Posted: April 10, 2019

The PACMAN Wakka Wakka Ransomware is a file-locking Trojan that encrypts your files, which prevents them from opening, and displays a Pacman-themed pop-up. Users should be careful about restarting their computers or implementing other security steps since this Trojan doesn't preserve the decryption key once it closes. Backups can serve as protection for your files against its attacks, and traditional anti-malware services should uninstall the PACMAN Wakka Wakka Ransomware safely or block any install attempt.

The Arcade Climbs into Your Computer

The cyber-security industry is verifying another, orphan of a file-locker Trojan that isn't a build of a well-explored release like Hidden Tear or the Ransomware-as-a-Service sector's Scarab Ransomware. The data that malware experts can gather shows that the PACMAN Wakka Wakka Ransomware's campaign isn't profitable, for now, but its file-locking attacks are, unfortunately, operational. What's even worse than that is that the PACMAN Wakka Wakka Ransomware doesn't make any particular efforts at guaranteeing the future possibility of an unlocking solution to the unknowing victims.
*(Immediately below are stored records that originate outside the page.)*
(* ===== verification/WireguardConfig.v ===== *)
(** * WireGuard and AmneziaWG client configurations

    Models the link and configuration-text generators of src/frontend/src/lib/xray/inbound-link.ts
    for WireGuard and AmneziaWG, the readers that turn a link back into a configuration, and
    [effectiveMtu] of src/frontend/src/lib/xray/amneziawg-obfuscation.ts.  [None] is an
    exception ([new URL], or [atob] on a malformed key). *)
From S2P Require Import Prelude JsString JsValue Utf8 Base64 Json Uri Url LinkParser ShareParams InboundLink.
From Stdlib Require Import Ascii.
Local Open Scope Z_scope.

Definition DEFAULT_MTU : Z := 1420.
Definition MIN_MTU : Z := 1280.

Definition effectiveMtu (configuredMtu s4 : option Z) : Z :=
  match configuredMtu with
  | Some m => if 0 <? m then m else Z.max (DEFAULT_MTU - Z.max (default 0 s4) 0) MIN_MTU
  | None => Z.max (DEFAULT_MTU - Z.max (default 0 s4) 0) MIN_MTU
  end.

(** A line feed. *)
Definition nl : string := String (char_of 10) "".

(** ** WireGuard *)

Definition server_public_key (settings : WireguardInboundSettings) : option string :=
  if String.eqb (wg_secretKey settings) "" then Some ""
  else option_map publicKey (generateKeypair (wg_secretKey settings) []).

Definition positive (z : option Z) : option Z := match z with Some m => if 0 <? m then Some m else None | None => None end.

Definition genWireguardLink (settings : WireguardInboundSettings) (address : string) (port : Z) (remark : string) (peerIndex : nat)
  : option string :=
  match wg_peers settings !! peerIndex with
  | None => Some ""
  | Some peer =>
      match new_URL ("wireguard://" +:+ formatUrlHost address +:+ ":" +:+ string_of_Z port), server_public_key settings with
      | Some u, Some pubKey =>
          let u := with_username u (default "" (p_privateKey peer)) in
          let ps := set_nonempty "publickey" pubKey (searchParams u) in
          let ps := match p_allowedIPs peer with [] => ps | ips => params_set ps "address" (join "," ips) end in
          let ps := match positive (wg_mtu settings) with Some m => params_set ps "mtu" (string_of_Z m) | None => ps end in
          Some (href (with_hash (with_params u ps) (encodeURIComponent remark)))
      | _, _ => None
      end
  end.

Definition genWireguardConfig (settings : WireguardInboundSettings) (address : string) (port : Z) (remark : string) (peerIndex : nat)
  : option string :=
  match wg_peers settings !! peerIndex with
  | None => Some ""
  | Some peer =>
      match server_public_key settings with
      | None => None
      | Some pubKey =>
          Some ("[Interface]" +:+ nl +:+
            "PrivateKey = " +:+ default "" (p_privateKey peer) +:+ nl +:+
            "Address = " +:+ join ", " (p_allowedIPs peer) +:+ nl +:+
            "DNS = " +:+ (match wg_dns settings with Some "" | None => "1.1.1.1, 1.0.0.1" | Some d => d end) +:+ nl +:+
            (match positive (wg_mtu settings) with Some m => "MTU = " +:+ string_of_Z m +:+ nl | None => "" end) +:+
            nl +:+ "# " +:+ remark +:+ nl +:+
            "[Peer]" +:+ nl +:+
            "PublicKey = " +:+ pubKey +:+ nl +:+
            "AllowedIPs = 0.0.0.0/0, ::/0" +:+ nl +:+
            "Endpoint = " +:+ address +:+ ":" +:+ string_of_Z port +:+
            (match p_preSharedKey peer with Some "" | None => "" | Some k => nl +:+ "PresharedKey = " +:+ k end) +:+
            (match positive (p_keepAlive peer) with Some k => nl +:+ "PersistentKeepalive = " +:+ string_of_Z k +:+ nl | None => "" end))
      end
  end.

(** [pick] of [wireguardConfigFromLink]: the first non-empty parameter, or the empty string. *)
Definition pick (ps : params) (keys : list string) : string := default "" (firstParam ps keys).

Definition or_default (v d : string) : string := if String.eqb v "" then d else v.

(** [Number(v) > 0] *)
Definition number_positive (v : string) : bool := num_ltb (NFin 0 0) (number_of_string v).

Definition wireguardConfigFromLink (link fallbackRemark : string) : string :=
  match new_URL link with
  | None => ""
  | Some u =>
      if negb (String.eqb (u_protocol u) "wireguard") && negb (String.eqb (u_protocol u) "wg") then ""
      else
        let ps := searchParams u in
        let privateKey := default (u_username u) (decodeURIComponent (u_username u)) in
        let host := u_hostname u in
        let endpoint := if String.eqb host "" then "" else if String.eqb (u_port u) "" then host else host +:+ ":" +:+ u_port u in
        let mtu := pick ps ["mtu"] in
        let psk := pick ps ["presharedkey"; "preshared_key"; "pre-shared-key"; "psk"] in
        let keepAlive := pick ps ["keepalive"; "persistentkeepalive"; "persistent_keepalive"] in
        let remark := or_default (decodeRemark u) fallbackRemark in
        join nl
          (["[Interface]"; "PrivateKey = " +:+ privateKey;
            "Address = " +:+ or_default (pick ps ["address"; "ip"]) "10.0.0.2/32";
            "DNS = " +:+ or_default (pick ps ["dns"]) "1.1.1.1, 1.0.0.1"] ++
           (if negb (String.eqb mtu "") && number_positive mtu then ["MTU = " +:+ mtu] else []) ++
           [""] ++
           (if String.eqb remark "" then [] else ["# " +:+ remark]) ++
           ["[Peer]"; "PublicKey = " +:+ pick ps ["publickey"; "publicKey"; "public_key"; "peerPublicKey"]] ++
           (if String.eqb psk "" then [] else ["PresharedKey = " +:+ psk]) ++
           ["AllowedIPs = " +:+ or_default (pick ps ["allowedips"; "allowed_ips"]) "0.0.0.0/0, ::/0"; "Endpoint = " +:+ endpoint] ++
           (if negb (String.eqb keepAlive "") && number_positive keepAlive then ["PersistentKeepalive = " +:+ keepAlive] else []))
  end.

(** ** AmneziaWG *)

Definition amneziaWGHLine (key : string) (v : option string) (fallback : string) : string :=
  key +:+ " = " +:+ match v with Some s => if String.eqb (trim s) "" then fallback else s | None => fallback end.

(** A line, when the value is there and not blank. *)
Definition optional_line (key : string) (v : option string) : string :=
  match v with Some s => if String.eqb (trim s) "" then "" else key +:+ " = " +:+ s +:+ nl | None => "" end.

(** A line, when the string is not empty. *)
Definition string_line (key : string) (v : option string) : string :=
  match v with Some "" | None => "" | Some s => key +:+ " = " +:+ s +:+ nl end.

Definition number_line (key : string) (v : option Z) : string :=
  match v with Some 0 | None => "" | Some z => key +:+ " = " +:+ string_of_Z z +:+ nl end.

Definition has_newline (s : string) : bool := exists_char (fun c => Ascii.eqb c (char_of 10) || Ascii.eqb c (char_of 13)) s.

(** The lines of the options AmneziaWG added later. *)
Definition optional31 (server : AmneziawgServer) : list (string * option string) :=
  [("HeaderProtectionKey", a_headerProtectionKey server); ("ContentPaddingAddition", a_contentPaddingAddition server);
   ("RekeyAfterTime", a_rekeyAfterTime server); ("RekeyTimeout", a_rekeyTimeout server); ("RejectAfterTime", a_rejectAfterTime server);
   ("KeepaliveTimeout", a_keepaliveTimeout server); ("MaxHandshakeAttempts", a_maxHandshakeAttempts server)].

Definition genAmneziaWGConfig (server : AmneziawgServer) (clients : list WireguardPeer) (address : string) (port : Z) (remark : string)
  (peerIndex : nat) : string :=
  match clients !! peerIndex with
  | None => ""
  | Some client =>
      let text o := default "" o in
      if existsb has_newline [text (p_privateKey client); text (a_primaryDns server); text (a_secondaryDns server); remark] then ""
      else
        let dns := List.filter (fun s => negb (String.eqb (trim s) "")) (map text [a_primaryDns server; a_secondaryDns server]) in
        let n key z := key +:+ " = " +:+ string_of_Z z +:+ nl in
        "[Interface]" +:+ nl +:+
        "PrivateKey = " +:+ text (p_privateKey client) +:+ nl +:+
        "Address = " +:+ join ", " (p_allowedIPs client) +:+ nl +:+
        (match dns with [] => "" | _ => "DNS = " +:+ join ", " dns +:+ nl end) +:+
        n "MTU" (effectiveMtu (a_mtu server) (a_s4 server)) +:+
        n "Jc" (a_jc server) +:+ n "Jmin" (a_jmin server) +:+ n "Jmax" (a_jmax server) +:+
        n "S1" (a_s1 server) +:+ n "S2" (a_s2 server) +:+
        number_line "S3" (a_s3 server) +:+ number_line "S4" (a_s4 server) +:+
        amneziaWGHLine "H1" (a_h1 server) "1" +:+ nl +:+ amneziaWGHLine "H2" (a_h2 server) "2" +:+ nl +:+
        amneziaWGHLine "H3" (a_h3 server) "3" +:+ nl +:+ amneziaWGHLine "H4" (a_h4 server) "4" +:+ nl +:+
        string_line "I1" (a_i1 server) +:+ string_line "I2" (a_i2 server) +:+ string_line "I3" (a_i3 server) +:+
        string_line "I4" (a_i4 server) +:+ string_line "I5" (a_i5 server) +:+
        String.concat "" (map (fun kv => optional_line kv.1 kv.2) (optional31 server)) +:+
        (if a_randomTrailers server then "RandomTrailers = on" +:+ nl else "") +:+
        (if a_disableCookies server then "DisableCookies = on" +:+ nl else "") +:+
        nl +:+ "# " +:+ remark +:+ nl +:+
        "[Peer]" +:+ nl +:+
        "PublicKey = " +:+ text (a_publicKey server) +:+ nl +:+
        string_line "PresharedKey" (p_preSharedKey client) +:+
        "AllowedIPs = 0.0.0.0/0, ::/0" +:+ nl +:+
        "Endpoint = " +:+ address +:+ ":" +:+ string_of_Z port +:+
        (match positive (p_keepAlive client) with Some k => nl +:+ "PersistentKeepalive = " +:+ string_of_Z k | None => "" end)
  end.

(** [value.replace(/=+$/, '')] *)
Definition strip_equals (s : string) : string := str_rev (strip_front (Ascii.eqb "=") (str_rev s)).

Definition toBase64Url (text : string) : string :=
  strip_equals (replace_char "/" "_" (replace_char "+" "-" (btoa (bytes_of text)))).

Definition genAmneziaWGLink (server : AmneziawgServer) (clients : list WireguardPeer) (address : string) (port : Z) (remark : string)
  (peerIndex : nat) : string :=
  let cfgText := genAmneziaWGConfig server clients address port remark peerIndex in
  if String.eqb cfgText "" then "" else "vpn://" +:+ toBase64Url cfgText.

(** [None]: [atob] raised. *)
Definition fromBase64Url (value : string) : option string :=
  option_map text_decode (atob (pad4 (replace_char "_" "/" (replace_char "-" "+" value)))).

Definition amneziawgConfigFromLink (link : string) : string :=
  let trimmed := trim link in
  if negb (starts_with trimmed "vpn://") then "" else default "" (fromBase64Url (str_drop 6 trimmed)).

Definition wgPeerCommentSuffix (peer : WireguardPeer) : string :=
  match p_comment peer with Some c => if String.eqb (trim c) "" then "" else " (" +:+ trim c +:+ ")" | None => "" end.

Definition wgRenderPeers (settings : WireguardInboundSettings) : list WireguardPeer :=
  match wg_clients settings with [] => wg_peers settings | clients => clients end.

Definition with_peers (settings : WireguardInboundSettings) (peers : list WireguardPeer) : WireguardInboundSettings :=
  {| wg_mtu := wg_mtu settings; wg_secretKey := wg_secretKey settings; wg_dns := wg_dns settings; wg_peers := peers;
     wg_clients := wg_clients settings |}.

(** The remark of the [i]-th peer. *)
Definition peer_remark (remark : string) (i : nat) (peer : WireguardPeer) : string :=
  remark +:+ "-" +:+ string_of_Z (Z.of_nat i + 1) +:+ wgPeerCommentSuffix peer.

Definition crlf : string := String (char_of 13) nl.

(** [.map(...).join('\r\n')] where an element may raise. *)
Definition join_all (l : list (option string)) : option string :=
  option_map (join crlf) (fold_right (fun x acc => match x, acc with Some x, Some acc => Some (x :: acc) | _, _ => None end) (Some []) l).

(** ** AmneziaWG links *)

Lemma strip_front_app p a b : forall_chars p a = true -> strip_front p (a +:+ b) = strip_front p b.
Proof. induction a as [|c a IH]; [done|]. cbn. intros [-> H]%andb_true_iff. by apply IH. Qed.

Lemma strip_padding s n : forall_chars (fun c => negb (Ascii.eqb "=" c)) s = true -> strip_equals (s +:+ repeat_char "=" n) = s.
Proof.
  intros H. unfold strip_equals. rewrite str_rev_cat, strip_front_app by (apply forall_chars_rev; by induction n).
  rewrite strip_front_id by by apply forall_chars_rev. apply str_rev_involutive.
Qed.

Lemma toBase64Url_encode s : toBase64Url s = encode s true.
Proof.
  pose proof (base64url_unreserved s) as U. unfold toBase64Url, btoa, replace_char. rewrite encode_safe_list in *. rewrite !map_string_list, !map_app, <-app_list.
  fold safe1 safe2. set (n := pad_count _ _).
  replace (map safe2 (map safe1 (repeat "="%char n))) with (repeat "="%char n) by (clear; by induction n as [|n IH]; cbn; rewrite <-?IH).
  rewrite <-repeat_char_list. apply strip_padding. eapply forall_chars_impl; [|exact U].
  intros c. destruct c as [[] [] [] [] [] [] [] []]; by vm_compute.
Qed.

(** A [vpn://] link generated for an AmneziaWG client decodes to exactly the configuration
    text the panel generates for that client; a missing client has neither. *)
Theorem amneziawg_link_config server clients address port remark i :
  utf8_valid (bytes_of (genAmneziaWGConfig server clients address port remark i)) = true ->
  amneziawgConfigFromLink (genAmneziaWGLink server clients address port remark i) = genAmneziaWGConfig server clients address port remark i.
Proof.
  intros V. unfold genAmneziaWGLink. set (cfg := genAmneziaWGConfig server clients address port remark i) in *.
  destruct (String.eqb_spec cfg "") as [E|E]; [by rewrite E|].
  assert (B : has_bom (bytes_of cfg) = false).
  { subst cfg. unfold genAmneziaWGConfig in *. destruct (clients !! i); [|done]. by case_match. }
  unfold amneziawgConfigFromLink. rewrite toBase64Url_encode, trim_no_ws.
  - replace (starts_with _ _) with true by (symmetry; apply prefix_iff; by eexists).
    change (default "" (decode (encode cfg true)) = cfg). by rewrite decode_encode_text.
  - rewrite forall_chars_app. apply andb_true_iff. split; [done|]. eapply forall_chars_impl; [|apply base64url_unreserved].
    intros c. destruct c as [[] [] [] [] [] [] [] []]; by vm_compute.
Qed.

Definition plain_server : AmneziawgServer :=
  {| a_primaryDns := Some "1.1.1.1"; a_secondaryDns := None; a_mtu := None; a_jc := 4; a_jmin := 8; a_jmax := 80; a_s1 := 15; a_s2 := 20;
     a_s3 := None; a_s4 := Some 12; a_h1 := Some "5"; a_h2 := None; a_h3 := Some "7"; a_h4 := Some "8"; a_i1 := None; a_i2 := None;
     a_i3 := None; a_i4 := None; a_i5 := None; a_headerProtectionKey := None; a_contentPaddingAddition := None; a_rekeyAfterTime := None;
     a_rekeyTimeout := None; a_rejectAfterTime := None; a_keepaliveTimeout := None; a_maxHandshakeAttempts := None;
     a_randomTrailers := true; a_disableCookies := false; a_publicKey := Some "PUB" |}.

Definition plain_client (psk : option string) : WireguardPeer :=
  {| p_privateKey := Some "KEY"; p_preSharedKey := psk; p_allowedIPs := ["10.0.0.2/32"]; p_keepAlive := Some 25; p_comment := None |}.

Lemma amneziawg_link_config_witness :
  amneziawgConfigFromLink (genAmneziaWGLink plain_server [plain_client None] "vpn.example.org" 51820 "box" 0) =
  genAmneziaWGConfig plain_server [plain_client None] "vpn.example.org" 51820 "box" 0.
Proof. apply (amneziawg_link_config plain_server [plain_client None] "vpn.example.org" 51820 "box" 0). vm_compute. reflexivity. Defined.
The PACMAN Wakka Wakka Ransomware encrypts files using AES, like a majority of the file-locker Trojans out in circulation. While it flags the content that it locks this way with an extension-adding feature, the threat actor chose to insert the extension just before the original, which doesn't disassociate the file from the related program (for instance, a BMP image file will continue opening in Microsoft's Paint). Since the data still is encrypted, however, this oddity doesn't change the overall outcome of the file becoming unusable.

With the documents and other media kept for ransom, the PACMAN Wakka Wakka Ransomware delivers its demands for the traditional Bitcoin payment through a creative, Pacman-themed pop-up window. The PACMAN Wakka Wakka Ransomware offers language selection in German or English and a wallet address for paying that, as of early April, has no transactions. Importantly, malware experts warn that since the PACMAN Wakka Wakka Ransomware doesn't upload its decryption code anywhere and doesn't save it locally, once the Trojan closes, the solution is gone – whether or not the victim pays the 0.2 Bitcoins.

Putting Gaming Mascots on Diets

The PACMAN Wakka Wakka Ransomware shows off how threatening taking criminals at their words can be since the ransoming payments have nothing to do with how recoverable their files are with a decryption service. A similar risk is notable on a competing family of file-locker Trojans, the Jigsaw Ransomware, which deletes the hostage files upon its restarting, instead of losing the key. As a precaution against all attacks of this type, malware experts advise all users have work on a backup that isn't available locally and has appropriate security measures.

Since malware experts can't verify infected systems in the wild, how the PACMAN Wakka Wakka Ransomware may install itself is a question with many, possible answers. Spam e-mail campaigns with fake financial documents, torrents, and brute-force attacks against Web servers and local networks are some of the strategies currently in play. Professional anti-malware tools may keep your system safe by removing the PACMAN Wakka Wakka Ransomware or quarantining it in the installation exploit.

The PACMAN Wakka Wakka Ransomware may look colorful and friendly, but it's a case of video gaming branding going rogue. There's nothing lovable about a Pacman that eats your files, especially, when he refuses to cough them back up to you.